Brett Gardner is now center of attention for Yankees


Monday, March 9th 2009, 9:40 PM



> TAMPA - The snickering is beginning to subside already. Maybe the idea of Brett Gardner as the Yankees' everyday center fielder is not so crazy, after all.
> 
> Actually, the way he's going, maybe Gardner will hit cleanup during Alex Rodriguez's absence.
> 
> ...


----------



## min0 lee (Mar 10, 2009)

I love his speed and his play in the outfield.

I would take him over Melky any day.


----------



## min0 lee (Mar 10, 2009)

Hughs is pitching better than he is, I still say Joba should be a middle reliever.

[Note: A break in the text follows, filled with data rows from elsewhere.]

(** A variable set by child_set_env is what lookup_env_in_list finds, no
    other variable changes, the array keeps room for its terminating NULL, and
    the call fails only when a new variable does not fit 1000 entries. *)
Theorem child_set_env_lookup (env : option (list (list Z))) (size : Z) (name value : list Z)
    (Henv : env_ok env size) (Hname : env_name name) :
  (exists l size', child_set_env env size name value [] = (Ok (Some l, size'), []) /\
    env_ok (Some l) size' /\ size <= size' /\
    lookup_env_in_list name l = Some value /\
    forall name', env_name name' -> name' <> name ->
      lookup_env_in_list name' l = lookup_env_in_list name' (default [] env)) \/
  (child_set_env env size name value [] = (Err EXIT_255, []) /\ 1000 <= size /\
   lookup_env_in_list name (default [] env) = None).
Proof.
  unfold child_set_env. rewrite cut_none by (apply bytes_not_in; by intros c ->%list_elem_of_singleton).
  cbn [snd]. set (entry := name ++ chr "=" :: value).
  assert (negb (eqb (bool_decide (env = None)) (size =? 0)) = false) as ->.
  { destruct env as [l|]; cbn in Henv; [|by subst size]. pose proof (zlen_nonneg l).
    rewrite bool_decide_eq_false_2 by done. by rewrite (proj2 (Z.eqb_neq size 0)) by lia. }
  set (l := default [] env). set (n := if env is None then 1 else size).
  assert ((match env with None => ([], 1) | Some l => (l, size) end) = (l, n)) as -> by by destruct env.
  assert (zlen l < n /\ size <= n /\ (1000 <= n -> n = size)) as (Hl & Hn & Hs).
  { subst l n. destruct env as [l|]; cbn [env_ok] in Henv.
    - change (zlen l < size /\ size <= size /\ (1000 <= size -> size = size)). lia.
    - subst size. change (0 < 1 /\ 0 <= 1 /\ (1000 <= 1 -> 1 = 0)). lia. }
  destruct (lookup_set_slot name value l Hname) as [L1 L2]. pose proof (length_set_slot name entry l) as Hz.
  destruct (existsb (env_is name) l) eqn:E.
  - left. exists (set_slot name entry l), n. repeat split; try done. cbn. lia.
  - destruct (zlen l >=? n - 1) eqn:G; [destruct (n >=? 1000) eqn:T|].
    + right. split; [done|]. split; [rewrite Z.geb_leb in T; zbool; lia|]. by apply lookup_absent.
    + left. exists (set_slot name entry l), (n + 50). repeat split; try done; cbn; lia.
    + left. exists (set_slot name entry l), n. rewrite Z.geb_leb in G. zbool. repeat split; try done; cbn; lia.
Qed.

> *JOBA JOLT:* Joba Chamberlain makes his third start of the spring tonight, looking for his first good performance. Chamberlain has allowed seven runs over two starts while retiring just three batters, struggling against Team Canada five days ago as he gave up a hit and walked four without getting an out.
> "We want to see progress," Girardi said. "We need him throwing strikes."





> *Mariano Rivera tosses off concerns*
> 
> TAMPA - Mariano Rivera's return to the mound is now just a week away after the closer threw another incident-free bullpen session Monday.
> Rivera, who had shoulder surgery at the end of last season, tossed 30 pitches at what appeared to be full strength, reporting no problems. He will throw batting practice Wednesday and should make his spring debut on Sunday or Monday.
> ...


----------



## min0 lee (Mar 10, 2009)

*A-Rod's Surgery Goes as Planned*
BY KAT O'BRIEN | newday.com
March 9, 2009


> TAMPA, Fla. - The surgery to repair Alex Rodriguez's torn right hip labrum went as planned, said Marc Philippon, the doctor who performed the operation.
> 
> Philippon, in a conference call with reporters, said: "The surgery went exactly as we planned. We will start him on his rehab [Monday] afternoon. There were no surprises -- exactly what we prepared for."
> 
> ...


----------



## soxmuscle (Mar 10, 2009)

min0 lee said:


> I love his speed and his play in the outfield.
> 
> I would take him over Melky any day.



Come on, Mino - He's a fourth or fifth outfielder at best.


----------



## min0 lee (Mar 10, 2009)

soxmuscle said:


> Come on, Mino - He's a fourth or fifth outfielder at best.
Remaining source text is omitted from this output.